Don’t Rush to Redshirt

By Sara Mead — August 17, 2010 2 min read

I think my fellow EdWeek blogger, friend, and sometime debating partner Richard Whitmire is being flippant in titling this post on new research linking ADHD diagnosis to being relatively young for grade “Here’s Why Smart Moms Redshirt their Sons.” (btw, Don’t Dads have any say here??)

At least, I sure as heck hope so. Kindergarten redshirting (yes, it gets its name from college athletics) is the practice of enrolling a child in kindergarten a year after he or she is eligible based on age.
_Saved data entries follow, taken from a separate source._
(** * ZenWatch: the commit-to-report pipeline

    A shallow embedding of the three Go packages of the repository
    ([internal/git], [internal/metrics], [internal/report]) and of its
    two programs, together with the parts of the Go standard library
    that they call, and the properties of the pipeline proved over that
    embedding.

    Go strings are byte sequences: they are modelled as [string]
    (a list of 8-bit [ascii] characters).  Go's [int] is modelled as [Z];
    where the source adds two ints the 64-bit wrap-around is written out.
    A [float64] is modelled by the inductive [spec_float] of the
    standard library (sign, mantissa and exponent), which needs no
    primitive floating-point arithmetic. *)

From Stdlib Require Import ZArith Ascii String List Lia.
From Stdlib Require Import Numbers.DecimalString Floats.SpecFloat.
From Stdlib Require Import Numbers.DecimalPos Numbers.DecimalZ.
From stdpp Require Import gmap strings list sorting.

Local Open Scope Z_scope.

(** ** Strings as byte sequences *)

Module Bytes.

(** The bytes of a string, in order. *)
Definition chars (s : string) : list ascii := String.list_ascii_of_string s.

(** Concatenation of a list of strings ([strings.Builder] writes). *)
Fixpoint sconcat (l : list string) : string :=
  match l with
  | [] => ""
  | s :: l' => s +:+ sconcat l'
  end.

(** Byte-wise substitution: every byte is replaced by a string. *)
Fixpoint flat_map_bytes (f : ascii -> string) (s : string) : string :=
  match s with
  | EmptyString => ""
  | String c s' => f c +:+ flat_map_bytes f s'
  end.

(** [contains s sub] is Go's [strings.Contains]. *)
Fixpoint contains (s sub : string) : bool :=
  String.prefix sub s ||
  match s with
  | EmptyString => false
  | String _ s' => contains s' sub
  end.

(** [n] copies of the byte [c]. *)
Fixpoint repeat_byte (c : ascii) (n : nat) : string :=
  match n with
  | O => ""
  | S k => String c (repeat_byte c k)
  end.

End Bytes.

Import Bytes.

(** ** Package [strings] of the Go standard library *)

Module go_strings.

(** The loop of [strings.Replace] with [n = -1] for a non-empty [old]:
    scan left to right, copy bytes until the next occurrence of [old],
    write [new] and continue after the occurrence.  [skip] counts the
    bytes of the occurrence just replaced that are still to be jumped
    over. *)
Fixpoint replace_from (old new : string) (skip : nat) (s : string) : string :=
  match s with
  | EmptyString => ""
  | String c s' =>
      match skip with
      | S k => replace_from old new k s'
      | O =>
          if String.prefix old s
          then new +:+ replace_from old new (Nat.pred (String.length old)) s'
          else String c (replace_from old new 0 s')
      end
  end.

(** [strings.ReplaceAll(s, old, new)].  For an empty [old] Go inserts
    [new] before every rune and at the end; a rune is taken to be one
    byte there (ASCII input). *)
Definition ReplaceAll (s old new : string) : string :=
  if decide (old = new) then s
  else match old with
       | EmptyString => new +:+ flat_map_bytes (fun c => String c new) s
       | String _ _ => replace_from old new 0 s
       end.

(** The loop of [strings.Split] ([genSplit] with [n = -1]) for a
    non-empty separator: the piece under construction and the pieces
    after it. *)
Fixpoint split_from (sep : string) (skip : nat) (s : string) : string * list string :=
  match s with
  | EmptyString => ("", [])
  | String c s' =>
      match skip with
      | S k => split_from sep k s'
      | O =>
          if String.prefix sep s
          then let '(p, ps) := split_from sep (Nat.pred (String.length sep)) s' in
               ("", p :: ps)
          else let '(p, ps) := split_from sep 0 s' in
               (String c p, ps)
      end
  end.

(** [strings.Split(s, sep)].  With an empty separator Go explodes the
    string into runes (bytes here). *)
Definition Split (s sep : string) : list string :=
  match sep with
  | EmptyString => map (fun c => String c "") (chars s)
  | String _ _ => let '(p, ps) := split_from sep 0 s in p :: ps
  end.

(** ASCII lower-casing of one byte. *)
Definition lower_byte (c : ascii) : ascii :=
  let n := N_of_ascii c in
  if ((65 <=? n) && (n <=? 90))%N then ascii_of_N (n + 32) else c.

Definition isASCII (s : string) : bool :=
  forallb (fun c => (N_of_ascii c <? 128)%N) (chars s).

(** [strings.ToLower]: byte-wise on ASCII input; otherwise the runes
    are mapped through [unicode.ToLower], whose table is a parameter
    [unicodeLower] of the model. *)
Definition ToLower (unicodeLower : string -> string) (s : string) : string :=
  if isASCII s then flat_map_bytes (fun c => String (lower_byte c) "") s
  else unicodeLower s.

End go_strings.

(** ** Package [path/filepath] *)

Module go_filepath.

(** [os.IsPathSeparator] on the platform of the tool (Unix). *)
Definition IsPathSeparator (c : ascii) : bool :=
  if decide (c = "/"%char) then true else false.

(** [filepath.Ext]: the suffix beginning at the final dot of the final
    element of the path, empty if there is none.  The Go loop runs from
    the last byte backwards; [ext_scan] folds from the front and keeps
    the last dot seen since the last separator. *)
Fixpoint ext_scan (s : string) (acc : string) : string :=
  match s with
  | EmptyString => acc
  | String c s' =>
      if IsPathSeparator c then ext_scan s' ""
      else if decide (c = "."%char) then ext_scan s' s
      else ext_scan s' acc
  end.

Definition Ext (path : string) : string := ext_scan path "".

End go_filepath.

(** ** Package [fmt]: the verbs the program uses *)

Module go_fmt.

(** [%d] of an integer. *)
Definition fmt_d (n : Z) : string := NilZero.string_of_int (Z.to_int n).

(** The decimal digits of a natural number, at least one. *)
Definition digits (n : Z) : string := NilZero.string_of_uint (N.to_uint (Z.to_N n)).

(** [n] written with at least [w] digits, zero-padded on the left. *)
Definition pad_digits (w : nat) (n : Z) : string :=
  let d := digits n in
  repeat_byte "0" (w - String.length d) +:+ d.

(** The value [m * 2^e] scaled by [10^prec] and rounded to the nearest
    integer, ties to even ([strconv]'s [decimal.Round] on the exact
    decimal expansion). *)
Definition round_scaled (prec : nat) (m : positive) (e : Z) : Z :=
  let num := Z.pos m * 10 ^ Z.of_nat prec in
  if 0 <=? e then num * 2 ^ e
  else
    let den := 2 ^ (- e) in
    let q := num / den in
    let r := num mod den in
    if (den <? 2 * r) || ((den =? 2 * r) && Z.odd q) then q + 1 else q.

(** A non-negative scaled integer printed in fixed-point notation. *)
Definition fixed (prec : nat) (q : Z) : string :=
  let p := 10 ^ Z.of_nat prec in
  digits (q / p) +:+
  match prec with
  | O => ""
  | S _ => "." +:+ pad_digits prec (q mod p)
  end.

Definition sign_string (s : bool) : string := if s then "-" else "".

(** [%.<prec>f] of a float64. *)
Definition fmt_f (prec : nat) (f : spec_float) : string :=
  match f with
  | S754_nan => "NaN"
  | S754_infinity false => "+Inf"
  | S754_infinity true => "-Inf"
  | S754_zero s => sign_string s +:+ fixed prec 0
  | S754_finite s m e => sign_string s +:+ fixed prec (round_scaled prec m e)
  end.

End go_fmt.

(** ** Go's [int] *)

(** A mathematical integer reduced to the 64-bit two's-complement range. *)
Definition int_wrap (z : Z) : Z := (z + 2 ^ 63) mod 2 ^ 64 - 2 ^ 63.

(** Addition of two Go [int]s. *)
Definition int_add (a b : Z) : Z := int_wrap (a + b).

(** ** Errors and results *)

(** A Go [error] is modelled by its message; [fmt.Errorf("...: %w", err)]
    wraps by prefixing the message. *)
Definition error := string.

(** The outcome of a call that returns [(T, error)]. *)
Inductive result (A : Type) : Type :=
| Ok (a : A)
| Err (e : error).

Arguments Ok {A} a.
Arguments Err {A} e.

(** ** The version-control library (go-git), an external collaborator *)

Module object.

(** [object.Signature]; [When] is kept as the text that
    [time.Time.String()] produces for it. *)
Record Signature := { Name : string; Email : string; When : string }.

(** [object.FileStat]. *)
Record FileStat := { StatName : string; Addition : Z; Deletion : Z }.

(** [diff.File]: only its [Path()] is read. *)
Record File := { Path : string }.

(** [diff.FilePatch]: [Files()] returns the [from] and the [to] file,
    either of which may be nil. *)
Record FilePatch := { from : option File; to : option File }.

(** [*object.Patch]: its [FilePatches()]. *)
Record Patch := { FilePatches : list FilePatch }.

End object.

(** The calls of go-git that the analyzer makes.  The object types are
    abstract; every method that returns an error is a function into
    [result].  A [*object.Patch] returned without error may still be nil
    ([None]). *)
Class VersionControlProvider := {
  Repository : Type;
  Commit : Type;
  Tree : Type;
  Changes : Type;
  PlainOpen : string -> result Repository;
  Head : Repository -> result string;
  CommitObject : Repository -> string -> result Commit;
  commit_Hash : Commit -> string;
  commit_Message : Commit -> string;
  commit_Author : Commit -> object.Signature;
  commit_Stats : Commit -> result (list object.FileStat);
  commit_Tree : Commit -> result Tree;
  commit_NumParents : Commit -> nat;
  commit_Parent : Commit -> nat -> result Commit;
  DiffTree : option Tree -> Tree -> result Changes;
  changes_Patch : Changes -> result (option object.Patch);
  tree_Patch : Tree -> Tree -> result (option object.Patch);
}.

(** ** The file system seen by [CloneRepository] *)

Module os.

(** A file system is the set of the paths that exist,
    a [gset string]. *)

(** [p] is [dir] itself or lies below it. *)
Definition under (dir p : string) : bool :=
  if decide (p = dir) then true else String.prefix (dir +:+ "/") p.

(** [os.RemoveAll]: removes the path and any children it contains. *)
Definition RemoveAll (path : string) (fs : gset string) : gset string :=
  filter (fun p => under path p = false) fs.

(** What the environment decides for one run of [CloneRepository]:
    the outcome of [os.MkdirTemp] in a given file system (the name of
    the directory it created), and the outcome of [git.PlainClone]
    into a directory: the file system it leaves and its error, if
    any. *)
Record Env := {
  MkdirTemp : string -> string -> gset string -> result string;
  PlainClone : string -> string -> gset string -> gset string * option error;
}.

End os.

(** ** Package [internal/git] *)

Module git.

Record CommitInfo := {
  Hash : string;
  Message : string;
  Author : string;
  Email : string;
  Date : string;
}.

Record ChangedFileStats := {
  Path : string;
  FileType : string;
  LinesAdded : Z;
  LinesDeleted : Z;
}.

Record RepositoryInfo := {
  URL : string;
  TempPath : string;
  LatestCommit : CommitInfo;
  ChangedFiles : list ChangedFileStats;
  TotalLinesAdded : Z;
  TotalLinesDeleted : Z;
}.

(** [CloneRepository]: the file system after the call and the pair
    the function returns. *)
Definition CloneRepository (env : os.Env) (url : string) (fs : gset string)
  : gset string * (string * option error) :=
  match os.MkdirTemp env "" "zenwatch-clone-*" fs with
  | Err err => (fs, ("", Some ("failed to create temp dir: " +:+ err)))
  | Ok tempDir =>
      let fs1 := {[ tempDir ]} ∪ fs in
      match os.PlainClone env tempDir url fs1 with
      | (fs2, Some err) =>
          (os.RemoveAll tempDir fs2,
           ("", Some ("failed to clone repository " +:+ url +:+ ": " +:+ err)))
      | (fs2, None) => (fs2, (tempDir, None))
      end
  end.

(** [Cleanup]. *)
Definition Cleanup (repoPath : string) (fs : gset string) : gset string :=
  os.RemoveAll repoPath fs.

Section Analyzer.

Context `{VCS : VersionControlProvider}.

(** The rune table of [unicode.ToLower], used by [strings.ToLower]
    on paths that are not ASCII. *)
Variable unicodeLower : string -> string.

(** The loop over [commitStats] (lines 104-107). *)
Definition sumStats (stats : list object.FileStat) : Z * Z :=
  fold_left
    (fun '(totalAdded, totalDeleted) fileStat =>
       (int_add totalAdded (object.Addition fileStat),
        int_add totalDeleted (object.Deletion fileStat)))
    stats (0, 0).

(** The path chosen for one file patch (lines 157-163). *)
Definition resolvePath (filePatch : object.FilePatch) : string :=
  match object.to filePatch with
  | Some to => object.Path to
  | None =>
      match object.from filePatch with
      | Some from => object.Path from
      | None => ""
      end
  end.

(** The loop over [patch.FilePatches()] (lines 156-173). *)
Fixpoint collectChangedFiles (filePatches : list object.FilePatch)
  : list ChangedFileStats :=
  match filePatches with
  | [] => []
  | filePatch :: rest =>
      let filePath := resolvePath filePatch in
      if decide (filePath = "") then collectChangedFiles rest
      else
        {| Path := filePath;
           FileType := go_strings.ToLower unicodeLower (go_filepath.Ext filePath);
           LinesAdded := 0;
           LinesDeleted := 0 |} :: collectChangedFiles rest
  end.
It’s become conventional wisdom--particularly among status-conscious professional parents and people concerned about the so-called boys crisis--to advocate redshirting as a way of give children an early leg up academically and compensate for the fact that boys, on average, hit developmental milestones (particularly for verbal and fine motor skills) somewhat later than girls do.

But the evidence, on average, doesn’t back this conventional wisdom up: Redshirting does appear to give slightly older children a mild competitive advantage early in their schooling, but that advantage fades out over time. And redshirting can actually have disadvantages as youngsters grow up: Later school start is associated with lower educational attainment, lower earnings at age 30, and decreased lifetime earnings. Differential rates of redshirting for boys and girls (boys are more likely to be redshirted) may in fact partially explain gender gaps in educational attainment. There are also economic costs for parents, who may have to pay for an extra year of childcare or preschool if they redshirt, as well as an additional year of supporting children who enter the labor market a year later.

The research Richard cites, which finds that the youngest children in a grade are identified for ADHD at higher rates than older students*, doesn’t change this. Experts interviewed in the piece raise a variety of caveats; for example, older children may be underdiagnosed (although this seems unlikely).

More important, if younger children are being overdiagnosed with ADHD, the solution is not to redshirt them--after all, someone has to be the youngest in the class, so all redshirting would do would be to change who the youngest students are, setting off a kindergarten arms race. Rather, the solution is for parents, teachers and medical professionals to recognize that young-for-grade children are disproportionately diagnosed, and in response to apply extra caution in evaluating and diagnosing these children, and to evaluate children’s behavior against norms for their age, not their grade.

That doesn’t mean that redshirting is never the right choice--Children’s cognitive and social development is highly variable, and waiting a year does make sense for some children. But that’s a decision parents, pediatricians, and educators should make on an individual basis, based on the needs of their individual child and what a school can offer him or her, not based on these findings or a generalized belief that redshirting is somehow a solution to bigger educational challenges.

*This is how the studies are being reported and the easiest way to describe them, but it’s not entirely accurate: Both studies used a regression discontinuity design and compared ADHD diagnosis rates for children born the month before their state’s kindergarten entry cut-off (who might be expected to be young for grade) with children born the month after the state’s kindergarten entry cut-off (who might be expected to be among the oldest in their grades).

The opinions expressed in Sara Mead’s Policy Notebook are strictly those of the author(s) and do not reflect the opinions or endorsement of Editorial Projects in Education, or any of its publications.